Read this on The Guardian website

Comments

Ian Mason (not verified) Tue, 28/11/2023 - 21:49

That last bit, that Chris always had another book to write. That was exactly the feeling I got as the end inexorably approached. Sometimes I thought that it might keep him going forever.

Gabi Coatsworth (not verified) Tue, 28/11/2023 - 21:51

Thanks for your devotion in giving us this book. I’ve ordered it, and look forward to hearing his voice again…

Ian Luck (not verified) Tue, 28/11/2023 - 21:52

Thank you so much for this. I’m waiting for my copy of ‘Word Monkey’ to be delivered. I know that it will be wonderful. I had not been on the Internet for months, and was late in finding out that Chris had died, only finding out from a very nice obituary in ‘Fortean Times’. There’s nothing I can say that probably hasn’t already been said, so I shan’t. I hope you are all right, though. Thank you again. Chris was brilliant – I never got the chance to meet him, but he looked to be a really nice bloke. I’ll miss his books, and his ridiculously entertaining blog.

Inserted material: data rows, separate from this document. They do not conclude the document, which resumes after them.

Lemma update_page_spec P k f m m' n :
  update_page P k f m = (m', n) ->
  (forall i r, P i r = true -> P i (f r) = false) ->
  (forall i r, m !! i = Some r ->
     m' !! i = Some r \/ (P i r = true /\ m' !! i = Some (f r))) /\
  (forall i, m !! i = None -> m' !! i = None) /\
  ((n < retentionPurgePageSize)%nat -> forall i r, m' !! i = Some r -> P i r = false) /\
  (forall K : R -> bool, (forall i r, P i r = true -> K r = true /\ K (f r) = false) ->
     (size (filter (fun x => K x.2 = true) m') + n =
      size (filter (fun x => K x.2 = true) m))%nat).
Proof.
  unfold update_page. intros [= <- <-] Hf.
  destruct (page_ids retentionPurgePageSize P k m) as (Hnd & Hin & Hall).
  set (ids := (sql_select_limit retentionPurgePageSize P k m).*1) in *. split_and!.
  - intros i r Hi. rewrite lookup_sql_update_ids, Hi. cbn. case_decide as Hid; [|by left].
    right. destruct (Hin i Hid) as (r' & ? & ?). split; [congruence|done].
  - intros i Hi. by rewrite lookup_sql_update_ids, Hi.
  - intros Hn i r. rewrite lookup_sql_update_ids. destruct (m !! i) as [q|] eqn:Hi; [|done]. cbn.
    case_decide as Hid; intros [= <-].
    + apply Hf. destruct (Hin i Hid) as (r' & ? & ?). congruence.
    + destruct (P i q) eqn:HP; [|done]. exfalso. by eapply Hid, Hall.
  - intros K HK. apply size_removed; [done| |].
    + intros i (r & Hi & HP)%Hin. exists r. apply map_lookup_filter_Some. split; [done|].
      by apply (HK i).
    + apply set_eq. intros i. rewrite elem_of_difference, elem_of_list_to_set, !elem_of_dom.
      unfold is_Some. setoid_rewrite map_lookup_filter_Some. cbn.
      setoid_rewrite lookup_sql_update_ids. split.
      * intros (x & Hx & HKx). destruct (m !! i) as [q|] eqn:Hi; [|done]. cbn in Hx.
        injection Hx as <-. case_decide as Hid; [|eauto].
        destruct (Hin i Hid) as (r' & ? & HP). destruct (HK i r' HP). congruence.
      * intros ((x & Hx & HKx) & Hid). exists x. rewrite Hx. cbn. by rewrite decide_False.
Qed.

End pages.

(** ** The paged loop *)

(** One queue's tables inside the database. *)
Class TableLens {T} (get : DB -> option T) (put : T -> DB -> DB) : Prop := {
  lens_get_put x d : get (put x d) = Some x;
  lens_put_put x y d : put x (put y d) = put x d
}.

#[export] Instance channel_lens t : TableLens (fun d => db_channels d !! t)
  (fun x d => set_channels (<[t := x]> (db_channels d)) d).
Proof.
  split; intros; cbn; [by rewrite lookup_insert_eq|].
  unfold set_channels. cbn. by rewrite insert_insert_eq.
Qed.
#[export] Instance topic_lens t : TableLens (fun d => db_topics d !! t)
  (fun x d => set_topics (<[t := x]> (db_topics d)) d).
Proof.
  split; intros; cbn; [by rewrite lookup_insert_eq|].
  unfold set_topics. cbn. by rewrite insert_insert_eq.
Qed.

Section loop.
Context {T : Type} {get : DB -> option T} {put : T -> DB -> DB} `{!TableLens get put}.

(** One page, run at step [m]: it keeps the invariant, relates the tables before and
    after, each with its step, lowers the measure by the rows it affects, and is done
    when it is not full. *)
Definition page_ok (o : oracle) (size : nat) (body : tx T nat) (I : nat -> T -> Prop)
    (Rel : nat * T -> nat * T -> Prop) (Dn : env -> T -> Prop) (mu : T -> nat) : Prop :=
  forall m x, I m x ->
    wp (o m) 0 (Some x) body
      (fun n _ s => exists x', s = Some x' /\ I (S m) x' /\ Rel (m, x) (S m, x') /\
         (mu x' + n <= mu x)%nat /\ ((n < size)%nat -> Dn (o m) x'))
      (fun _ => False).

Jo W (not verified) Tue, 28/11/2023 - 21:53

I still haven’t finished Word Monkey, I think I don’t want to. I keep finding questions to ask and laugh out loud moments that I want to mention to Chris and then I remember, he’s not here.
Pete, thank you for carrying on this blog and the twitter feed and for all you did for Chris.
When I do finish WM, I think it will be time to start at the beginning until Foot on the Crown is ready to be savoured.